Among the lines below, which ones contain the word "local"? Copy every such line.

Extracted records:
Content starts
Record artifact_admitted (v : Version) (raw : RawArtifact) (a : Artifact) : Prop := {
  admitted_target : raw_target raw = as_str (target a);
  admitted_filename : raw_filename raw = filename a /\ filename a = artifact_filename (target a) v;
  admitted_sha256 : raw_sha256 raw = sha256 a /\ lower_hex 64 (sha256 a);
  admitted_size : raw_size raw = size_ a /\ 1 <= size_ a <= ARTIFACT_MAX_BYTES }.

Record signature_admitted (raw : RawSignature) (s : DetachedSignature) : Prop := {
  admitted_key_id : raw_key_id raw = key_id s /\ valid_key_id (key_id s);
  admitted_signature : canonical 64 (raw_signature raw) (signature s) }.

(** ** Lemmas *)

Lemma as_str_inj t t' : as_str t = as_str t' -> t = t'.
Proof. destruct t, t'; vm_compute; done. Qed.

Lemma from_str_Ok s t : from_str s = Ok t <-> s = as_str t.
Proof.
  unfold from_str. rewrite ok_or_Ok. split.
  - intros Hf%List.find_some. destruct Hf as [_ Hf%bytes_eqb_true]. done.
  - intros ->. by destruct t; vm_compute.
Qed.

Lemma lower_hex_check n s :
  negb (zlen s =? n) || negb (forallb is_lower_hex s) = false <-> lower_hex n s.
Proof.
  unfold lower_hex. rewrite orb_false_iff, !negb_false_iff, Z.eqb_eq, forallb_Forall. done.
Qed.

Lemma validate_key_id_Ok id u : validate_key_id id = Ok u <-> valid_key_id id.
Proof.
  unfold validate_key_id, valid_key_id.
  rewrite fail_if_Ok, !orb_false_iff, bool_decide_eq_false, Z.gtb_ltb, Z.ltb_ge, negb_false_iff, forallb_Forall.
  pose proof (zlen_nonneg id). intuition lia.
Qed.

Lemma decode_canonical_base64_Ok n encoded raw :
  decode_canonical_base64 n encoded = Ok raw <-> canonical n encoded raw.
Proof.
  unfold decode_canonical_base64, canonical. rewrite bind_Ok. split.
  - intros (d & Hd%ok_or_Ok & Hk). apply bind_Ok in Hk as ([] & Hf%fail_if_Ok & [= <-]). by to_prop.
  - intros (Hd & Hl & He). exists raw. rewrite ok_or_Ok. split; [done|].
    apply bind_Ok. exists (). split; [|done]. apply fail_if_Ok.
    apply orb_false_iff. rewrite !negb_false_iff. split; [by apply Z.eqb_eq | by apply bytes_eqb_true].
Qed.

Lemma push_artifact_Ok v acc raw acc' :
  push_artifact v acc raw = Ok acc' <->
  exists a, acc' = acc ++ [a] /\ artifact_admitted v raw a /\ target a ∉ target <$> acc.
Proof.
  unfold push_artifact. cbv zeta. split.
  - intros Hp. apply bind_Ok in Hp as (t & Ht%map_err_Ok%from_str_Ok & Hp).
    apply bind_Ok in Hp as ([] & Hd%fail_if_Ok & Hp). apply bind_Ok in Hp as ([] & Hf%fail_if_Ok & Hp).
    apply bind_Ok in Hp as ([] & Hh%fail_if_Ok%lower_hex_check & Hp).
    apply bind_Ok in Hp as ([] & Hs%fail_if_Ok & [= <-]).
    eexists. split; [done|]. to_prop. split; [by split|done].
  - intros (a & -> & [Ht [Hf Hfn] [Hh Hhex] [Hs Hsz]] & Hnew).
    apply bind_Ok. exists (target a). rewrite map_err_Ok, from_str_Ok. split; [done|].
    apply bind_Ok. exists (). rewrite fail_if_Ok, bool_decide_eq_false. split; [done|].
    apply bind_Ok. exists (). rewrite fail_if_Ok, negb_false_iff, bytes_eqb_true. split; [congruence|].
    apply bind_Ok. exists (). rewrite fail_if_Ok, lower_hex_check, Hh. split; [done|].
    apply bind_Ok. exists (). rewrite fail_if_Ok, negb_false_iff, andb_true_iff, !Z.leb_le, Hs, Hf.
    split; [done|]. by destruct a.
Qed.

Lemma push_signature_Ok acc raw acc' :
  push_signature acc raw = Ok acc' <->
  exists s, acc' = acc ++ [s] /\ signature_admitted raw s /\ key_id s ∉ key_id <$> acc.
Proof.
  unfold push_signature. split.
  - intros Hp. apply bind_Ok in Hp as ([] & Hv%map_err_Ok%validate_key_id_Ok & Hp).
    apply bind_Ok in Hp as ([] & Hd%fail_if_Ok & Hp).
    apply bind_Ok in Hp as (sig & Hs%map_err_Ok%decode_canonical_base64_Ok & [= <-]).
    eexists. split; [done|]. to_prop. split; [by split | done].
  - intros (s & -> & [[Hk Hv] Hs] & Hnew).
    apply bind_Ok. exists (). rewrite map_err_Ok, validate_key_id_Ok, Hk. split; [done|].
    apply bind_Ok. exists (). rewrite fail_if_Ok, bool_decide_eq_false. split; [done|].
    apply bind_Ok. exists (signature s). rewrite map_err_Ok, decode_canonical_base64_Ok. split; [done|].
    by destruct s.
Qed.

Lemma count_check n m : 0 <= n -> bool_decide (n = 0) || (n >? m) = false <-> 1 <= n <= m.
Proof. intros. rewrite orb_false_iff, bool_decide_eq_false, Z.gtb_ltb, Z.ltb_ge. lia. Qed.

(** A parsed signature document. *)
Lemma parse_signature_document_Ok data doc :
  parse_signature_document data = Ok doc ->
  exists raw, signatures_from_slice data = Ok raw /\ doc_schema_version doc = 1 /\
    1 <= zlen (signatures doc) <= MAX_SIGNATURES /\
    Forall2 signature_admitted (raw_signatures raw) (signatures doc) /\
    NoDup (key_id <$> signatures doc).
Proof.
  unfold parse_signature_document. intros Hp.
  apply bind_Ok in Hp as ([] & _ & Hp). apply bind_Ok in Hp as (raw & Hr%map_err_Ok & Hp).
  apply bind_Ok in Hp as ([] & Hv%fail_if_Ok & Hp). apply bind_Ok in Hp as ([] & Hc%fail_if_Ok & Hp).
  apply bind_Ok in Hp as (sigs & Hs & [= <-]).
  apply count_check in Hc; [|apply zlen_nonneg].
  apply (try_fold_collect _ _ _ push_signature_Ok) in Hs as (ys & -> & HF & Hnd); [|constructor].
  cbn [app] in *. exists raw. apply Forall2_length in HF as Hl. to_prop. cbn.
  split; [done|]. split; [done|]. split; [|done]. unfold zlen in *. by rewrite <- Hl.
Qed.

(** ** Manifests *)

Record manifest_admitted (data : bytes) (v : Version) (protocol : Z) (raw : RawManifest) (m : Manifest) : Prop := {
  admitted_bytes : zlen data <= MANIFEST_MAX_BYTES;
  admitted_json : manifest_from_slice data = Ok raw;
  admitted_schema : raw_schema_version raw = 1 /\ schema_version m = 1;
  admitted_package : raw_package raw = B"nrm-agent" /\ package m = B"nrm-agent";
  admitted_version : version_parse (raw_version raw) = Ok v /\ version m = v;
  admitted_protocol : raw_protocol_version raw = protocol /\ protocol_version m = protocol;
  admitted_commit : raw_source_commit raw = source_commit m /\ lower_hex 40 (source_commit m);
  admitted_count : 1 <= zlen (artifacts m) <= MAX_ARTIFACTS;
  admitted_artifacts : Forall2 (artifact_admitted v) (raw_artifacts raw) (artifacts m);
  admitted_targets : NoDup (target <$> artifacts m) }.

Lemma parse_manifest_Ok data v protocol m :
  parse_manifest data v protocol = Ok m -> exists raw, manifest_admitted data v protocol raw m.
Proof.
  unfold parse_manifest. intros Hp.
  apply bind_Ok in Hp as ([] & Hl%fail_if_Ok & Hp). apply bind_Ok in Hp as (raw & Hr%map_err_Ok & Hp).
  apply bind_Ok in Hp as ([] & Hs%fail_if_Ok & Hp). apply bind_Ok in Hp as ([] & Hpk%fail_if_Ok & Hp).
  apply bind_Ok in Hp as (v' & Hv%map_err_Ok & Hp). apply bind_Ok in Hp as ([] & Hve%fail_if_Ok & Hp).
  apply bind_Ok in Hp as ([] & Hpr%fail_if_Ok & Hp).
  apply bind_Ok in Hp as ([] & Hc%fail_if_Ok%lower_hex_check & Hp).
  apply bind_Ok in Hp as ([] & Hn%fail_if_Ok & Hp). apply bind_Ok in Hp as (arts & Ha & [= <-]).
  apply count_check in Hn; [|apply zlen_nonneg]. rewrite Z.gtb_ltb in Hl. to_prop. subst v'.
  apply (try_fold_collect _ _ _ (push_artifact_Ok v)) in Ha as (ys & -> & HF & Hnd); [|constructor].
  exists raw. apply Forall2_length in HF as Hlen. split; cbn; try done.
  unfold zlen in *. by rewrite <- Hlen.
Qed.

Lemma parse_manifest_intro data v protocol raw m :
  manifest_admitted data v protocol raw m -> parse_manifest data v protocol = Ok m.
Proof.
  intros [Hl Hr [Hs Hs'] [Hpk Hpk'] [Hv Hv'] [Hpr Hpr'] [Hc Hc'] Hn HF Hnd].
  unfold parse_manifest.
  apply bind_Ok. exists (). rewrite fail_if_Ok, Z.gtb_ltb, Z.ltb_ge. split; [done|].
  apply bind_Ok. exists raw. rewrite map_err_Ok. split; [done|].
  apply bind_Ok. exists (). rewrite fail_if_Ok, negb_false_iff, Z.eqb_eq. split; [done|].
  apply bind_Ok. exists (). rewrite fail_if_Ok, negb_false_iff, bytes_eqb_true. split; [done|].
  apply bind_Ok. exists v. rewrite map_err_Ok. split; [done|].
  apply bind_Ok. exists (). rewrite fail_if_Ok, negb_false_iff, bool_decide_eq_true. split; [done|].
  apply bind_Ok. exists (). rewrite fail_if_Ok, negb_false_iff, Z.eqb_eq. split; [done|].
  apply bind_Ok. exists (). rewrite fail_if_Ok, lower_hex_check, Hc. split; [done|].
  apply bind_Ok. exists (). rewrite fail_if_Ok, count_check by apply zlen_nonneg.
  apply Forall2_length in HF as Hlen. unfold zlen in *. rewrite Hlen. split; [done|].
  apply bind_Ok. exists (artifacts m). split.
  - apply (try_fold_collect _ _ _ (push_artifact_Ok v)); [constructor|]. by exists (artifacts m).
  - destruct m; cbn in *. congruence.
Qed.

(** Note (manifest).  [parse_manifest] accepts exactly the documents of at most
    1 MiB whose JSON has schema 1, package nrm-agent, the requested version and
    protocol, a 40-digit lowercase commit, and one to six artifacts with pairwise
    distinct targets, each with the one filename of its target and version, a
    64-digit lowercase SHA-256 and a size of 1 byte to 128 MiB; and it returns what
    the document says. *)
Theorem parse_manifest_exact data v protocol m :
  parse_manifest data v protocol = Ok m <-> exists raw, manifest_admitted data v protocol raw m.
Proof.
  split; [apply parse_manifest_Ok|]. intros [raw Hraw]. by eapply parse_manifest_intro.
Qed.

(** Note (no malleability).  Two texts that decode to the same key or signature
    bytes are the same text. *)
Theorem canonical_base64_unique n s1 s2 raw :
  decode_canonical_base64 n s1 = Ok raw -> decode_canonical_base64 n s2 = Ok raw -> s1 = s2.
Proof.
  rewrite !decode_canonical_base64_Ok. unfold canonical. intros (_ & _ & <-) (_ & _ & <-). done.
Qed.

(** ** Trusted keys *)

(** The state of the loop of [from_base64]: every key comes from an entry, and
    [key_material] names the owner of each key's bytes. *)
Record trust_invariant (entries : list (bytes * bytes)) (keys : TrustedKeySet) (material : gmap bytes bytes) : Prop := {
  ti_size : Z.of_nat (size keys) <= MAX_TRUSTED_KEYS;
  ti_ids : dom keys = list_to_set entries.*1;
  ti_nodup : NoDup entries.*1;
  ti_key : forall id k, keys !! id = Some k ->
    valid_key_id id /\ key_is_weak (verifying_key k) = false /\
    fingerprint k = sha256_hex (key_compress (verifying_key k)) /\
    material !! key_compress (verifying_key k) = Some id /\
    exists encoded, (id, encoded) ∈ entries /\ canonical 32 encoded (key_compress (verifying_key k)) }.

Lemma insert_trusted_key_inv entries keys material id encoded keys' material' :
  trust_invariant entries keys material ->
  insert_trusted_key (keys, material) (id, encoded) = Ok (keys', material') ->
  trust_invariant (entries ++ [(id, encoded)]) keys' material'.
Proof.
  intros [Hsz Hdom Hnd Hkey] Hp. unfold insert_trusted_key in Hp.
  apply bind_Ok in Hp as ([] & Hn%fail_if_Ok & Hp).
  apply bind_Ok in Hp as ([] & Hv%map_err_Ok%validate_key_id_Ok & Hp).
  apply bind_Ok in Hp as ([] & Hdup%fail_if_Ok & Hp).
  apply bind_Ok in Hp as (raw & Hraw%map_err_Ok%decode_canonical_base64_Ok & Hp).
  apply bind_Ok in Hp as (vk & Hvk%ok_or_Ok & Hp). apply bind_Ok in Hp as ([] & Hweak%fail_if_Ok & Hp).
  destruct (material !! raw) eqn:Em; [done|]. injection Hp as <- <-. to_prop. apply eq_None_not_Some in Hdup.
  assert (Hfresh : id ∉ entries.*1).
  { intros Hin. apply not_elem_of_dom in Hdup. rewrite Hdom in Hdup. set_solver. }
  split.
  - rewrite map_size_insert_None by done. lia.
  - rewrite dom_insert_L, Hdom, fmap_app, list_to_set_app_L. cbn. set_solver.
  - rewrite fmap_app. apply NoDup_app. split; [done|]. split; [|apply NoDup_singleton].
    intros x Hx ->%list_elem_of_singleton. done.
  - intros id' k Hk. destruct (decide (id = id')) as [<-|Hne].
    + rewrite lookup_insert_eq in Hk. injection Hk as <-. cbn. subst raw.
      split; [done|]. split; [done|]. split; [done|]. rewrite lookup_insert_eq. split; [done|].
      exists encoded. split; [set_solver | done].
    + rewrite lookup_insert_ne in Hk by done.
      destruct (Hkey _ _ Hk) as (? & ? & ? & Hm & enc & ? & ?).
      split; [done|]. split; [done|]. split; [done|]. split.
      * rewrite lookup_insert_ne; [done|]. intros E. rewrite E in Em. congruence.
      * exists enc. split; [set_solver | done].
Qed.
Content ends
Content starts
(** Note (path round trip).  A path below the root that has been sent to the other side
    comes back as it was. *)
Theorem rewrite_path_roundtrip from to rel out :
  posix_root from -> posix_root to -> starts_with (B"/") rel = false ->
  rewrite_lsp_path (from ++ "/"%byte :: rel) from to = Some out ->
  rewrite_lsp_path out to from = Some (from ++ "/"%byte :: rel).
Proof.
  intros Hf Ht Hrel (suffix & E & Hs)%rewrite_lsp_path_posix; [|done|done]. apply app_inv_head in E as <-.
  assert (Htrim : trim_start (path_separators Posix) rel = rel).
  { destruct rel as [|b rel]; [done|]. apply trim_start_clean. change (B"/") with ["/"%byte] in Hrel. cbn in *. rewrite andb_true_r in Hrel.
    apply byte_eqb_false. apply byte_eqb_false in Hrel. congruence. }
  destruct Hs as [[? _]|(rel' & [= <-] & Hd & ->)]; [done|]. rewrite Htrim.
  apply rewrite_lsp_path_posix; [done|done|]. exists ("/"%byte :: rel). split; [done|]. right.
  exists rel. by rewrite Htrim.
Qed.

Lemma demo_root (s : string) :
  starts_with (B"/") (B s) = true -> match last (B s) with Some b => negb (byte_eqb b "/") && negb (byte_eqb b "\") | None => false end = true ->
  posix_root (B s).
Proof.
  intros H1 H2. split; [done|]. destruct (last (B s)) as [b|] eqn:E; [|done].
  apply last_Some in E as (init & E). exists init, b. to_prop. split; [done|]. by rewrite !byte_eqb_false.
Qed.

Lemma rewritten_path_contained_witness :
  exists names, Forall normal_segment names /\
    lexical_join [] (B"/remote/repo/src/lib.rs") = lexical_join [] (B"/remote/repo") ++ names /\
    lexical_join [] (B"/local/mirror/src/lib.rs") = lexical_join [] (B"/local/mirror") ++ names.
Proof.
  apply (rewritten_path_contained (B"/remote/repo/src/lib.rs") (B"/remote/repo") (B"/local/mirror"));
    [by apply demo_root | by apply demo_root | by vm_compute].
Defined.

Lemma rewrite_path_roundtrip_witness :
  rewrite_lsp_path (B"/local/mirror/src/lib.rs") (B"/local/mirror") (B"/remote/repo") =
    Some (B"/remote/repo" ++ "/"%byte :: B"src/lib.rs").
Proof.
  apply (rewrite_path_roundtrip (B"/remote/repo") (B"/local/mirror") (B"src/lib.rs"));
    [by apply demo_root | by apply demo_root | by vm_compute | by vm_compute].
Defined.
Content ends
Exercise answer:
    lexical_join [] (B"/local/mirror/src/lib.rs") = lexical_join [] (B"/local/mirror") ++ names.
  apply (rewritten_path_contained (B"/remote/repo/src/lib.rs") (B"/remote/repo") (B"/local/mirror"));
  rewrite_lsp_path (B"/local/mirror/src/lib.rs") (B"/local/mirror") (B"/remote/repo") =
  apply (rewrite_path_roundtrip (B"/remote/repo") (B"/local/mirror") (B"src/lib.rs"));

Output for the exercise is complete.